Photo: studio luminoso urbn facebook 4541 copy

URBN Ridge Center partners Nisiar Smih, Tykia McWilliams and Cameron Johnson welcome you! | Studio Luminoso

Some might have given up on the effort. The three partners who had planned URBN Ridge Center, a performance and social gathering space at 5261 Ridge Avenue for capacity crowds of up to 100, was supposed to open in the spring. But the onset of Covid-19 in March meant a new reality.

Philadelphia native Nisiar Smith, a Parkway Center City High School and Penn State University grad, is one of these partners. He said he feared Covid might be too much of a challenge. But it hasn’t posed as much of a problem for the fledgling business as he originally feared.

“Sometimes you got to take a blind leap of faith,” Smith said. “We realized that we needed to pivot and make [the space] something other than just a gathering place. We wanted to be a community space where people could have that small intimate event that they can’t have somewhere else.”

“We realized that we needed to pivot and make... a community space where people could have that small intimate event that they can’t have somewhere else.”

URBN Ridge Center has been host in recent weeks to events that meet the state and city’s criteria for small, socially distanced gatherings. The most common events, Smith said, have been weddings in which the guest list is limited to 25 or fewer people.

Smith said those small gatherings, which have also included a 50th birthday party and a wedding shower, have been a nice way for the center to provide space for the community and to generate revenue. He and his partners – Cameron Johnson and Tykia McWilliams – have more ambitious events in mind for the center once Covid restrictions allow more people and uses into the space.

One of those uses will be to promote financial literacy.

Smith is founder of an organization called Well Kept Money, which focuses on providing financial education to Philadelphians who need it. Inspired by his work in the city, he established Philly Financial Literacy Week on the third week of October. The week was endorsed by Philadelphia City Council and Philadelphia members of the US. House of Representatives.

For Smith, fiscal literacy is key to helping those without much manage what they have. He said he worked for a financial institution prior to starting Well Kept Money, where he saw many minority households struggle to get approved for loans and manage bank accounts.

“Working in the field, I saw a lot of people who just needed help and resources to get them to achieve financial well-being in their lives,” Smith said. “I wanted to teach financial education, whether it was budgeting credit, taxation or stock market education. I want to teach people.”

Smith said he thinks the URBN Ridge Center can host classes for Philly Financial Week in the near future and be a place to further extend his philanthropic work in that field. He also sees it doing much more.

Photo: studio luminoso urbn facebook 4639

A recent event at the URBN Ridge Center showcasing Black-owned businesses | Studio Luminoso

“We call URBN Ridge center a creative space because you can create whatever type of event you want to have,” Smith said. “It can be a seminar, a workshop or a political campaign kickoff. If you want to celebrate a birthday, new life or a wedding, you can curate an event here to be what you want it to be.”

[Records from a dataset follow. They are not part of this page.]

Lemma after_team_calls_results history T :
  let T' := after_team_calls history T in
  let scores := omap result_of history in
  Team.goals_scored T' = Team.goals_scored T + Zsum (fst <$> scores) ∧
  Team.goals_conceded T' = Team.goals_conceded T + Zsum (snd <$> scores) ∧
  Team.wins T'
  = Team.wins T + Z.of_nat (length (filter (λ s, snd s < fst s) scores)) ∧
  Team.losses T'
  = Team.losses T + Z.of_nat (length (filter (λ s, fst s < snd s) scores)) ∧
  Team.draws T'
  = Team.draws T + Z.of_nat (length (filter (λ s, fst s = snd s) scores)).
Proof.
  cbn zeta. revert T. induction history as [| [objs c] history IH]; intros T.
  - simpl. lia.
  - rewrite after_team_calls_cons. cbn [fst snd].
    destruct (IH (snd (perform_team objs c T))) as (H1 & H2 & H3 & H4 & H5).
    destruct (perform_team_result objs c T) as (K1 & K2 & K3 & K4 & K5).
    rewrite H1, H2, H3, H4, H5, K1, K2, K3, K4, K5. clear.
    cbn [omap list_omap]. destruct (result_of (objs, c)) as [[gf ga] |];
      cbn [from_option fst snd]; [| lia].
    rewrite !fmap_cons, !filter_cons. cbn [fst snd Zsum foldr].
    fold (Zsum (fst <$> omap result_of history)).
    fold (Zsum (snd <$> omap result_of history)).
    repeat case_decide; zcases; cbn [length]; lia.
Qed.

(** X12: starting from a new team, after any history of [Team] calls,
    the record adds up: [goals_scored] and [goals_conceded] are the sums
    over the [update_match_result] calls made, [wins], [losses] and
    [draws] count the calls with more, fewer and as many goals for as
    against, and so [wins + draws + losses] is the number of results
    entered.  No other method touches the five counters. *)
Theorem Team_record_adds_up (name : string)
    (history : list (gmap loc Player.t * team_call)) :
  let T := after_team_calls history (Team.init name) in
  let scores := omap result_of history in
  Team.goals_scored T = Zsum (fst <$> scores) ∧
  Team.goals_conceded T = Zsum (snd <$> scores) ∧
  Team.wins T = Z.of_nat (length (filter (λ s, snd s < fst s) scores)) ∧
  Team.losses T = Z.of_nat (length (filter (λ s, fst s < snd s) scores)) ∧
  Team.draws T = Z.of_nat (length (filter (λ s, fst s = snd s) scores)) ∧
  Team.wins T + Team.draws T + Team.losses T = Z.of_nat (length scores).
Proof.
  cbn zeta.
  destruct (after_team_calls_results history (Team.init name))
    as (H1 & H2 & H3 & H4 & H5).
  rewrite H1, H2, H3, H4, H5. simpl. repeat split; try lia.
  generalize (omap result_of history). clear. intros scores.
  induction scores as [| [gf ga] scores IH]; [done |].
  rewrite !filter_cons. cbn [fst snd length].
  repeat case_decide; cbn [length]; lia.
Qed.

Smith said he and his partners chose their Roxborough location because of the strong community in the neighborhood.

“We saw how businesses in the Roxborough corridor are supportive of one another,” Smith said. “And in addition, the location and neighborhood were just something that we could not pass up on. It is a great location: accessible to public transportation and to the expressway. Roxborough is part of Philadelphia, but you still get that sense of community.”

“... the location and neighborhood were just something that we could not pass up on. It is a great location: accessible to public transportation and to the expressway. Roxborough is part of Philadelphia, but you still get that sense of community.”

Finally, Smith sees connecting with and enhancing other Black-owned businesses in the community is a place where URBN Ridge Center can really make an impact in Roxborough.   

“We look at it as an opportunity,” Smith said of working with other Black and minority-owned businesses in the community. “We asked ourselves, ‘How else can we support minority owned businesses?’ Some of it can be done through hosting pop-up shops where we would invite some of those Black-owned businesses from the Roxborough corridor into the space, advertising marketing the space so that people from all of our networks can come in and patronize local businesses who haven't really been able to thrive during these uncertain times.”